Por eso, descargar el hospital no se consigue solo actuando sobre el hospital. También se consigue reforzando la Atención Primaria. Si los centros de salud tienen más capacidad diagnóstica, mejor acceso a pruebas complementarias, comunicación ágil con especialistas y continuidad asistencial real, podrán evitar derivaciones innecesarias y reservar mejor la atención hospitalaria para los casos que verdaderamente la necesitan.
La digitalización puede ayudar, pero no debe convertirse en una nueva barrera. Para muchas personas mayores, pacientes vulnerables o ciudadanos con baja competencia digital, una aplicación puede ser un muro. La tecnología debe abrir puertas, no cerrarlas. Digitalizar una demora no es resolverla; a veces solo la desplaza a un lugar menos visible para quien gestiona. Un laberinto burocrático sigue siendo un laberinto, aunque se navegue desde una pantalla táctil.
El mundo rural merece una atención especial. Comarcas como la Sierra de Cádiz afrontan dificultades propias: plazas difíciles de cubrir, desplazamientos a hospitales de referencia, población envejecida y enorme dependencia del buen funcionamiento del centro de salud.
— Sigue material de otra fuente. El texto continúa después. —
(** With four teams or more, the candidates of a fixed-opening variant
    and the two opening pairs are all among the generated pairs, the
    opening pairs not being candidates. *)
Lemma opening_removed (keep : Pair → bool) (n : Z) :
  4 ≤ n → keep (1, 2) = false → keep (3, 4) = false →
  ∃ rest, openingPairs ++ List.filter keep (generatePairs n) ++ rest
          ≡ₚ generatePairs n.
Proof.
  intros Hn H12 H34.
  pose proof (filter_split keep (generatePairs n)) as Hs.
  set (removed := List.filter (λ x, negb (keep x)) (generatePairs n)) in *.
  assert ((1, 2) ∈ removed) as Hin12.
  { apply elem_of_filter_bool. rewrite H12. split; [|reflexivity].
    apply elem_of_generatePairs. simpl. lia. }
  assert ((3, 4) ∈ removed) as Hin34.
  { apply elem_of_filter_bool. rewrite H34. split; [|reflexivity].
    apply elem_of_generatePairs. simpl. lia. }
  apply elem_of_Permutation in Hin12 as [k1 Hk1].
  rewrite Hk1 in Hin34. apply elem_of_cons in Hin34 as [?|Hin34];
    [discriminate|].
  apply elem_of_Permutation in Hin34 as [rest Hrest].
  exists rest. etrans; [|exact Hs]. rewrite Hk1, Hrest. unfold openingPairs.
  rewrite app_assoc, (Permutation_app_comm [(1, 2); (3, 4)]), <- app_assoc.
  reflexivity.
Qed.

(** Every variant, for four teams or more, schedules a part of the
    generated pairs, each at most as often as it was generated. *)
Lemma schedule_drawn_from_pairs (v : Variant) (n : Z) :
  4 ≤ n →
  ∃ schedule leftover,
    generateSchedule v n = Some schedule ∧
    matchesOf schedule ++ leftover ≡ₚ generatePairs n.
Proof.
  intros Hn. destruct v.
  - destruct (plain_groupRounds_spec (generatePairs n)) as (rounds & H & _).
    pose proof H as H'. unfold Plain.groupRounds in H'.
    apply plain_loop_perm in H' as (more & lo & Heq & Hp).
    + simpl in Heq. subst more.
      exists (pairsOf rounds), (teams <$> lo). simpl. rewrite H.
      split; [reflexivity|]. unfold matchesOf.
      rewrite concat_pairsOf, <- fmap_app, Hp, <- list_fmap_compose.
      apply reflexive_eq, list_fmap_id.
    + rewrite <- list_fmap_compose.
      change (NoDup (normalizePair <$> generatePairs n)).
      rewrite normalizePair_generatePairs. apply NoDup_generatePairs.
  - destruct (balanced_scheduleRounds_spec n) as (more & H & _).
    pose proof H as H'. unfold LoadBalanced.scheduleRounds in H'.
    apply balanced_loop_perm in H' as (more' & lo & Heq & Hp);
      [|apply NoDup_filter_generatePairs].
    simpl in Heq. injection Heq as <-.
    destruct (opening_removed LoadBalanced.notOpening n Hn eq_refl eq_refl)
      as [rest Hrest].
    exists (pairsOf (LoadBalanced.round1 :: more)), (lo ++ rest).
    simpl. rewrite H. split; [reflexivity|].
    rewrite <- Hrest. simpl in Hp. unfold LoadBalanced.initialRemaining in Hp.
    rewrite <- Hp. unfold matchesOf. simpl. rewrite <- !app_assoc. reflexivity.
  - destruct (decide (n ≤ 15)) as [Hn'|Hn'].
    + rewrite (generateSchedule_seeded_in_range n) by lia.
      unfold Seeded.scheduleFor.
      destruct (seeded_scheduleRounds_spec (Seeded.shuffledPairs n))
        as (rounds & H & _).
      rewrite H. pose proof H as H'. unfold Seeded.scheduleRounds in H'.
      apply seeded_loop_perm in H' as (more & lo & Heq & Hp).
      simpl in Heq. subst more.
      unfold Seeded.shuffledPairs in Hp.
      rewrite seededShuffle_Permutation in Hp.
      unfold Seeded.remainingPairs, Seeded.generateAllPairs in Hp.
      match type of Hp with _ ≡ₚ List.filter ?keep _ =>
        destruct (opening_removed keep n Hn eq_refl eq_refl) as [rest Hrest]
      end.
      exists (Seeded.firstRound :: rounds), (lo ++ rest).
      split; [reflexivity|].
      rewrite <- Hrest, <- Hp. unfold matchesOf. simpl.
      rewrite <- !app_assoc. reflexivity.
    + rewrite (generateSchedule_seeded_out_of_range n) by lia.
      exists [], (generatePairs n). split; reflexivity.
Qed.

(** ** Side conditions of the embedding *)

(** The shuffle only touches indices inside the array. *)
Lemma shuffle_indices_in_range {A} (arr : list A) (m : nat) (a : Z) :
  (S m ≤ length arr)%nat →
  is_Some (arr !! m) ∧
  is_Some (arr !! Seeded.pick (Seeded.mulberry32 a).2 (S m)).
Proof.
  intros Hm. pose proof (pick_range _ m (mulberry32_range a)) as Hp.
  split; apply lookup_lt_is_Some; lia.
Qed.

Lemma balanced_visit_counts st p t :
  is_Some (LoadBalanced.matchesCount st !! t) →
  is_Some (LoadBalanced.matchesCount (LoadBalanced.visit st p) !! t).
Proof.
  intros Ht. unfold LoadBalanced.visit. destruct p as [a b].
  destruct (_ && _); [|assumption]. simpl.
  rewrite !lookup_insert_is_Some'. auto.
Qed.

Lemma balanced_fillRound_counts l : ∀ st t,
  is_Some (LoadBalanced.matchesCount st !! t) →
  is_Some (LoadBalanced.matchesCount (LoadBalanced.fillRound st l) !! t).
Proof.
  induction l as [|p l IH]; intros st t Ht; simpl; [assumption|].
  destruct (_ =? _)%nat; [|apply IH]; now apply balanced_visit_counts.
Qed.

Lemma initialCount_defined (n t : Z) :
  1 ≤ t ≤ n → is_Some (LoadBalanced.initialCount n !! t).
Proof.
  intros Ht. unfold LoadBalanced.initialCount.
  rewrite !lookup_insert_is_Some'. do 4 right.
  assert (∀ (l : list Z) (mc : gmap Z Z),
            t ∈ l ∨ is_Some (mc !! t) →
            is_Some (foldl (λ mc i, <[i:=0]> mc) mc l !! t)) as Hfold.
  { induction l as [|i l IH]; intros mc H; simpl.
    - destruct H as [H|H]; [inversion H|assumption].
    - apply IH. rewrite lookup_insert_is_Some'.
      destruct H as [H|H]; [|auto].
      apply elem_of_cons in H as [->|H]; auto. }
  apply Hfold. left. apply elem_of_seqZ. lia.
Qed.

Lemma removeUsed_elem_of round : ∀ remaining p,
  p ∈ LoadBalanced.removeUsed remaining round → p ∈ remaining.
Proof.
  unfold LoadBalanced.removeUsed.
  induction round as [|m round IH]; intros remaining p Hp; simpl in Hp;
    [assumption|].
  apply IH in Hp. eapply removeFirst_elem_of, Hp.
Qed.

Lemma countsCover_initial (n : Z) : countsCover (LoadBalanced.initialBuild n).
Proof.
  intros p t Hp Ht. simpl in *. unfold LoadBalanced.initialRemaining in Hp.
  apply elem_of_filter_bool in Hp as [Hp _].
  apply elem_of_generatePairs in Hp. apply initialCount_defined.
  apply elem_of_teamsOf in Ht as [->| ->]; lia.
Qed.

Lemma countsCover_iteration b b' :
  countsCover b → LoadBalanced.iteration b = Some b' → countsCover b'.
Proof.
  intros Hb Hit. unfold LoadBalanced.iteration in Hit.
  destruct (_ <? _)%nat; [discriminate|]. injection Hit as <-.
  intros p t Hp Ht. simpl in *.
  apply balanced_fillRound_counts. simpl.
  apply removeUsed_elem_of in Hp. rewrite sortBy_Permutation in Hp.
  exact (Hb p t Hp Ht).
Qed.

(** [sortBy] is the stable ascending sort: its result is ordered by the
    key, and the pairs that share a key keep their relative order. *)
Lemma insertSorted_class key p l k :
  List.filter (λ q, key q =? k) (LoadBalanced.insertSorted key p l)
  = List.filter (λ q, key q =? k) (p :: l).
Proof.
  induction l as [|q l IH]; [reflexivity|]. simpl in *.
  destruct (Z.leb_spec (key p) (key q)) as [Hle|Hgt]; [reflexivity|].
  simpl. rewrite IH.
  destruct (Z.eqb_spec (key p) k), (Z.eqb_spec (key q) k);
    try reflexivity. lia.
Qed.

Lemma sortBy_stable key l k :
  List.filter (λ q, key q =? k) (LoadBalanced.sortBy key l)
  = List.filter (λ q, key q =? k) l.
Proof.
  induction l as [|p l IH]; [reflexivity|]. simpl.
  rewrite insertSorted_class. simpl. now rewrite IH.
Qed.

Lemma insertSorted_sorted key p l :
  StronglySorted (λ x y, key x ≤ key y) l →
  StronglySorted (λ x y, key x ≤ key y) (LoadBalanced.insertSorted key p l).
Proof.
  induction 1 as [|q l Hl IH Hq]; simpl; [repeat constructor|].
  destruct (Z.leb_spec (key p) (key q)) as [Hle|Hgt].
  - constructor; [now constructor|]. constructor; [assumption|].
    eapply Forall_impl; [exact Hq|]. intros y Hy. simpl in Hy. lia.
  - constructor; [assumption|].
    rewrite insertSorted_Permutation. constructor; [lia|assumption].
Qed.
(** * flashcard_generator: text fitting, wrapping and batch selection

    A shallow embedding of [src/flashcard_generator.py] together with the
    parts of the Python runtime it calls ([re.sub], [str.strip],
    [str.split], [textwrap.wrap] with its default options, float
    arithmetic, [random.sample]), followed by the properties of the
    program that the specification states.

    Conventions.
    - A Python [str] is a list of characters; a character is an 8-bit code
      point (the Latin-1 range of Unicode), classified as CPython 3.11
      classifies it.
    - A function that can raise returns a [result]; [Raise e] is the
      exception leaving the function.
    - [float] values are IEEE 754 binary64, computed with the Standard
      Library's [SpecFloat] operations at precision 53. *)

From Stdlib Require Import ZArith Ascii String List Bool Arith Lia QArith.
From Stdlib Require Import Floats.SpecFloat.
From Stdlib Require Import Permutation Lqa DecimalString DecimalNat.
Import ListNotations.
Close Scope Q_scope.

Set Implicit Arguments.

(* ===================================================================== *)
(** ** Python values, strings and exceptions *)
(* ===================================================================== *)

Definition str := list ascii.

(** String literals of the source are written [py "..."]. *)
Definition py (s : string) : str := list_ascii_of_string s.

Inductive exn :=
| ValueError
| ZeroDivisionError
| OverflowError
| OSError.

Inductive result (A : Type) :=
| Ok (a : A)
| Raise (e : exn).
Arguments Ok {A} a.
Arguments Raise {A} e.

Definition bind {A B} (r : result A) (k : A -> result B) : result B :=
  match r with
  | Ok a => k a
  | Raise e => Raise e
  end.

Notation "x <- r ;; k" := (bind r (fun x => k))
  (at level 61, r at next level, right associativity).

(** The values a JSON document holds, as [json.load] returns them. *)
#[warnings="-register-all"]
Inductive pyobj :=
| PyNone
| PyBool (b : bool)
| PyInt (z : Z)
| PyStr (s : str)
| PyList (items : list pyobj)
| PyDict (items : list (str * pyobj)).

(** Python truth value of an object ([not x] is its negation). *)
Definition truthy (v : pyobj) : bool :=
  match v with
  | PyNone => false
  | PyBool b => b
  | PyInt z => negb (z =? 0)%Z
  | PyStr s => negb (length s =? 0)
  | PyList l => negb (length l =? 0)
  | PyDict d => negb (length d =? 0)
  end.

Definition code (c : ascii) : nat := nat_of_ascii c.

Definition in_range (lo hi : nat) (c : ascii) : bool :=
  (lo <=? code c) && (code c <=? hi).

Definition is_char (n : nat) (c : ascii) : bool := code c =? n.

(** [str.isspace], which is also the class [\s] of [re] and the set that
    [str.strip()] removes: TAB LF VT FF CR, FS GS RS US, SPACE, NEL, NBSP. *)
Definition isspace (c : ascii) : bool :=
  in_range 9 13 c || in_range 28 32 c || is_char 133 c || is_char 160 c.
En estos municipios, la distancia al hospital no es un dato en un mapa: son kilómetros de carretera para una persona mayor, un paciente frágil o una familia que tiene que reorganizar su vida para una consulta.
Por eso, un centro de salud con poca capacidad diagnóstica o con una accesibilidad deficiente en el entorno rural no es un problema menor. Se convierte en un factor directo de desigualdad. La equidad sanitaria no consiste solo en reconocer derechos, sino en garantizar que puedan ejercerse de verdad, viva donde viva cada persona.
También es necesario medir mejor. No basta con contar citas, contratos, presupuestos o planes de choque. Hay que medir la demora real para conseguir cita, la continuidad con el profesional habitual, las llamadas no atendidas, las consultas administrativas evitables, las derivaciones innecesarias y las diferencias entre cupos, centros y territorios. Las medias generales pueden ocultar desigualdades profundas.
Y aquí entra la participación ciudadana. Los pacientes conocen barreras que no siempre aparecen en los cuadros de mando. Saben cuándo no entra una llamada, cuándo una cita resulta inaccesible, cuándo una derivación se demora o cuándo una persona mayor se pierde en un circuito digital. Esa información tiene valor sanitario y de gestión. Participar no es escuchar pasivamente lo que ya se ha decidido; participar es poder proponer, contrastar datos y hacer seguimiento de los acuerdos.
Mientras llegan más profesionales, hay medidas que pueden impulsarse ya: revisar agendas, separar demanda clínica y administrativa, mejorar la atención telefónica, garantizar alternativas no digitales, reforzar la continuidad asistencial, aumentar la capacidad diagnóstica en Atención Primaria, reducir trámites, incentivar plazas rurales y medir la accesibilidad real.
Aceptar que existen límites estructurales no debe servir como excusa para la inacción. Al contrario. Precisamente porque faltan profesionales, porque la población envejece y porque la demanda aumenta, cada recurso disponible debe estar mejor organizado.
Porque una sanidad fuerte no se mide solo por los recursos que anuncia, sino por su capacidad para convertirlos en atención real. Y esa atención solo existe cuando llega a tiempo, cerca del paciente y sin obstáculos innecesarios.
Dr. Antonio Rodríguez Carrión
Médico. Presidente del Observatorio de Salud “Especialistas ¡YA!”